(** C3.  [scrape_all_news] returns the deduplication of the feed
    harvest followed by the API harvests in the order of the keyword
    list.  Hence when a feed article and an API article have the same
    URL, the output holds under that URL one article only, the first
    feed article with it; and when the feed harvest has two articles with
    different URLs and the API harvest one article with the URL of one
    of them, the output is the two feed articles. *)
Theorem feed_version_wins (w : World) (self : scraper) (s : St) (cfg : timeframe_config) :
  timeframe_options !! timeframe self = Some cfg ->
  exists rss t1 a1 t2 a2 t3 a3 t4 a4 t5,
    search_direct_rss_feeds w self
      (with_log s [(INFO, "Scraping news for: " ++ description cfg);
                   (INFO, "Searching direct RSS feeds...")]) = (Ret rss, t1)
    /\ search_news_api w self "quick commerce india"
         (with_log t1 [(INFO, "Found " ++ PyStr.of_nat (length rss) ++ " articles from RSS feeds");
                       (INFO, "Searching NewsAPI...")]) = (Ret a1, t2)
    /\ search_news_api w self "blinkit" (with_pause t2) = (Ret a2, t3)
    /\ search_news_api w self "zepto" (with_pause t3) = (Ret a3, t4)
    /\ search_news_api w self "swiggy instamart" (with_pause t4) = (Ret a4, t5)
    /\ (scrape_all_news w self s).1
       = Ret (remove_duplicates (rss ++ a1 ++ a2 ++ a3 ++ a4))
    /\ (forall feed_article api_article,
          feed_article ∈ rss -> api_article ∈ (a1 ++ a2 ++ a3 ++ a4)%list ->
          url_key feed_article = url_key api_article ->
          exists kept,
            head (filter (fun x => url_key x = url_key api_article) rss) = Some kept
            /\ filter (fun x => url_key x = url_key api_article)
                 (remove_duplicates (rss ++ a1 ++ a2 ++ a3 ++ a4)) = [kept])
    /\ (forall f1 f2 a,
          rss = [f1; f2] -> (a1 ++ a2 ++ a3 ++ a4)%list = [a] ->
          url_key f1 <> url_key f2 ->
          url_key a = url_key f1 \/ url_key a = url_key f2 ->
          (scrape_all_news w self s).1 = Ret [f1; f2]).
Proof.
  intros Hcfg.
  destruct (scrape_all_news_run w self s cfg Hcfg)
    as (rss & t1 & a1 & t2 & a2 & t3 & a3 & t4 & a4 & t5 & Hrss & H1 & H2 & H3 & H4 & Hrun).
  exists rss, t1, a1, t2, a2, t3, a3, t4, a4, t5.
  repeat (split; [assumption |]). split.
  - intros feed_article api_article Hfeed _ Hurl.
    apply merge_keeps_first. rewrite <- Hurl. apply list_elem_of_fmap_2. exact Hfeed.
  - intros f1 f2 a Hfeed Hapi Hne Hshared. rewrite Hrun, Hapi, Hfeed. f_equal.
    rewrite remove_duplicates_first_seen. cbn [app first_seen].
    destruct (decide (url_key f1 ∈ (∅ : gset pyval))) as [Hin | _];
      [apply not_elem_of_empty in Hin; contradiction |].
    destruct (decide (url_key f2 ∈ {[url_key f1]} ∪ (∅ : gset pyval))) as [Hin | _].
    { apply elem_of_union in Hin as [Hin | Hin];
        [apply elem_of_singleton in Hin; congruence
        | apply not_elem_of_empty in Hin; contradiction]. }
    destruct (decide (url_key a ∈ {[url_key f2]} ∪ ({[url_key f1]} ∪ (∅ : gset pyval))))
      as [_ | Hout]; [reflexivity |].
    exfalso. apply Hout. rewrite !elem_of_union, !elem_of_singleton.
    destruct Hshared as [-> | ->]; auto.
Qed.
....
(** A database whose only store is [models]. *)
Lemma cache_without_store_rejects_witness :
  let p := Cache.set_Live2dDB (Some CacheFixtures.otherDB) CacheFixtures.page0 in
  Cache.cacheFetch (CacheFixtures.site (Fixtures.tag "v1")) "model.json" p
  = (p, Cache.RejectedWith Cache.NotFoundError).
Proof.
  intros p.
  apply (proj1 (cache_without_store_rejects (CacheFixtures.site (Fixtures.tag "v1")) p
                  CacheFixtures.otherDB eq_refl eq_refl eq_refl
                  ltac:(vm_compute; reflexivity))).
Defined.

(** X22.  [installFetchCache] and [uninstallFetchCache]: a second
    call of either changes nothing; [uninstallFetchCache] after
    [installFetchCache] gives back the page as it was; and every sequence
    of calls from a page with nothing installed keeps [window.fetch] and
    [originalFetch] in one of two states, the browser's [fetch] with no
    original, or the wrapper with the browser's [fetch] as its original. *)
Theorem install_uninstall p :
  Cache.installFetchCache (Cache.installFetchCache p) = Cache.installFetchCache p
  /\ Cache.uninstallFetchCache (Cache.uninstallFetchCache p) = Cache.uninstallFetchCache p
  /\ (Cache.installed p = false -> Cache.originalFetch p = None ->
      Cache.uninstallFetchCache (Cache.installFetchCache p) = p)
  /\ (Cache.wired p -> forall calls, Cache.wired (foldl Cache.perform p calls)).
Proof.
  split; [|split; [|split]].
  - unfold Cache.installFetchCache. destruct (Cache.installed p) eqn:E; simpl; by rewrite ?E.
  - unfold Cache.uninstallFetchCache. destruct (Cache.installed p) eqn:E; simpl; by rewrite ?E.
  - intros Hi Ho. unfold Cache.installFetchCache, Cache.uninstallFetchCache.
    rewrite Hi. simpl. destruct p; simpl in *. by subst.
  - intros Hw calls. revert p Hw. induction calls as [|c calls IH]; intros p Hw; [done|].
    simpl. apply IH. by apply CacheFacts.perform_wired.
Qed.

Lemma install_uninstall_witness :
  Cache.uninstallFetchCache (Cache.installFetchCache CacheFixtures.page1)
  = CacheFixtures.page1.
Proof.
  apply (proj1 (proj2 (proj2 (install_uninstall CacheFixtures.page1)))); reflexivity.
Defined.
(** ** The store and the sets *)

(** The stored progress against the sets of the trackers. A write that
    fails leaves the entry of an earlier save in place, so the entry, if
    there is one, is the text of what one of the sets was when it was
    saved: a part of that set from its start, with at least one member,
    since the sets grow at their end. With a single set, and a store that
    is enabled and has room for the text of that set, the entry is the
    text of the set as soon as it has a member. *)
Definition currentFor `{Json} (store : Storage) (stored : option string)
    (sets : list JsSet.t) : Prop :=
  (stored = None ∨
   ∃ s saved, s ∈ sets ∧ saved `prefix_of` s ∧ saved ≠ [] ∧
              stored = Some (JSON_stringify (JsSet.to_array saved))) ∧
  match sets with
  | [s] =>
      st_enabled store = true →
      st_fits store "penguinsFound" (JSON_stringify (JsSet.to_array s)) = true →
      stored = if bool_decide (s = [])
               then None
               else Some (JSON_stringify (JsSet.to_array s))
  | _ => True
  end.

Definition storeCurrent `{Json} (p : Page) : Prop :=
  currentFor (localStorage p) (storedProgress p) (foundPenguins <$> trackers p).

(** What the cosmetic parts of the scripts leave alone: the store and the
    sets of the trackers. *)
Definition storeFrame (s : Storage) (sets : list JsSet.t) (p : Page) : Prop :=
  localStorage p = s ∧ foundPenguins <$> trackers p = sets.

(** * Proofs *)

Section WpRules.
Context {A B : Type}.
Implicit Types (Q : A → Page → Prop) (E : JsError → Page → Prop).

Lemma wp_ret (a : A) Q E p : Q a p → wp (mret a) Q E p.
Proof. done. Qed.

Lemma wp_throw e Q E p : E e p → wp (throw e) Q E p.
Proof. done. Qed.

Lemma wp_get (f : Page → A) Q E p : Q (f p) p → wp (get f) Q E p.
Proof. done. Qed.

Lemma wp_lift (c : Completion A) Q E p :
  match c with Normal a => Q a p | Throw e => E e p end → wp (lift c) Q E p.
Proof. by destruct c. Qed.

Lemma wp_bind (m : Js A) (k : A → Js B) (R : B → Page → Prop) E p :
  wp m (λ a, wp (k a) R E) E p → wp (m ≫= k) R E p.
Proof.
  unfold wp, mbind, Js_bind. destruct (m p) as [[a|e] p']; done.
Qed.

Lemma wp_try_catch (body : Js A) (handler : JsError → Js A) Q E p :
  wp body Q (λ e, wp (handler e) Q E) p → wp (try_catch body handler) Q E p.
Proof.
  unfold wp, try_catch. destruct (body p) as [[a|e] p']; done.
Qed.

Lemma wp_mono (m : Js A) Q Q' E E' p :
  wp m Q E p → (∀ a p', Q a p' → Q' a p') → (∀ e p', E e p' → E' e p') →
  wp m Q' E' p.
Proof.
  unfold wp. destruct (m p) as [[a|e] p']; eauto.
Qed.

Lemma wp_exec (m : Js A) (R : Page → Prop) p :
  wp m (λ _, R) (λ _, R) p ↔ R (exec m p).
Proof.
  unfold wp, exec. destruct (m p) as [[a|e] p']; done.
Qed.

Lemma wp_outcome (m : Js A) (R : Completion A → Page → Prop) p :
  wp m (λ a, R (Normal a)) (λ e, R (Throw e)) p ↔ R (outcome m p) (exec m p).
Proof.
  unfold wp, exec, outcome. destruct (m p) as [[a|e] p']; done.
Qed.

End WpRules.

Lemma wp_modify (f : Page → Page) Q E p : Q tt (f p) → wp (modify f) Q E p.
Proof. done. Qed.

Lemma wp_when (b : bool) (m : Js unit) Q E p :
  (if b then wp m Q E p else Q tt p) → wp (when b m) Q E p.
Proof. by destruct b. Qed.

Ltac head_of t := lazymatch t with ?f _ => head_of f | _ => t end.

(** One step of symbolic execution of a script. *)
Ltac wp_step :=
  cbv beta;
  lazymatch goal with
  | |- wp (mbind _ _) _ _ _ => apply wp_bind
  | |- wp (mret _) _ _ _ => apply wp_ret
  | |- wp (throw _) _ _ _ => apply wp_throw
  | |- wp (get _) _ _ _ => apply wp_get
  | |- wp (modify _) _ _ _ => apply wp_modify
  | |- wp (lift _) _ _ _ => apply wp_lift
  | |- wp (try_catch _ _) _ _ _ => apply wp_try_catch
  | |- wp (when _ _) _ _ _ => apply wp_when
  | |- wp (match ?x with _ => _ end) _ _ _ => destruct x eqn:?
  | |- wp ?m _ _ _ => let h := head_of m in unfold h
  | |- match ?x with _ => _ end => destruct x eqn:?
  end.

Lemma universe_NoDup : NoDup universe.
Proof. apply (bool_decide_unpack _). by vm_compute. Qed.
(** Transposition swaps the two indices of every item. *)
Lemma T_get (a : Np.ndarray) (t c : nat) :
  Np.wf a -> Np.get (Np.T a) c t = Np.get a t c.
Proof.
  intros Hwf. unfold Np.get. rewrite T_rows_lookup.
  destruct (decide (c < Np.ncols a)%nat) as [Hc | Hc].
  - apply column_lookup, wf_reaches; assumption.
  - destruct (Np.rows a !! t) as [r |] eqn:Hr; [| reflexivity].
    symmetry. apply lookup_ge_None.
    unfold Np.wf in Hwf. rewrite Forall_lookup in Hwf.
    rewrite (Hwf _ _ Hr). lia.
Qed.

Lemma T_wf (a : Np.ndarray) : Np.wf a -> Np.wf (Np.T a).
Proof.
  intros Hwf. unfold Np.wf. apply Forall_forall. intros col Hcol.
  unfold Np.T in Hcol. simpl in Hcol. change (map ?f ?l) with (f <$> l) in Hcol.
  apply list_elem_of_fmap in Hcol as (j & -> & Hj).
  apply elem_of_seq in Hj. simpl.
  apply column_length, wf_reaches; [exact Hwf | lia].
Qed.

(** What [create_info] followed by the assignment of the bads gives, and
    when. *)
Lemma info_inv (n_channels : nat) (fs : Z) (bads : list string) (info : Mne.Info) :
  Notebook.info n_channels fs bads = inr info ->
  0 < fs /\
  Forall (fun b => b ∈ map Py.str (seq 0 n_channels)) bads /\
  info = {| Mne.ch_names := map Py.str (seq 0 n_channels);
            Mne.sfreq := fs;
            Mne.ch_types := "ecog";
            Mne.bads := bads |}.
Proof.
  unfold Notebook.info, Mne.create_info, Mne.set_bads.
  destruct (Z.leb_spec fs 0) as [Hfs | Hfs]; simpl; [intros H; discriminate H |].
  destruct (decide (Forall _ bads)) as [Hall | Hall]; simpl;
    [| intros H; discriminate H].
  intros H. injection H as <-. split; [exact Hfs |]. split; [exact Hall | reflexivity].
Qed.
....
**What the task requires:**
Go through the entries and report every line with the string "discriminate".

**Result below:**
  destruct (Z.leb_spec fs 0) as [Hfs | Hfs]; simpl; [intros H; discriminate H |].
    [| intros H; discriminate H].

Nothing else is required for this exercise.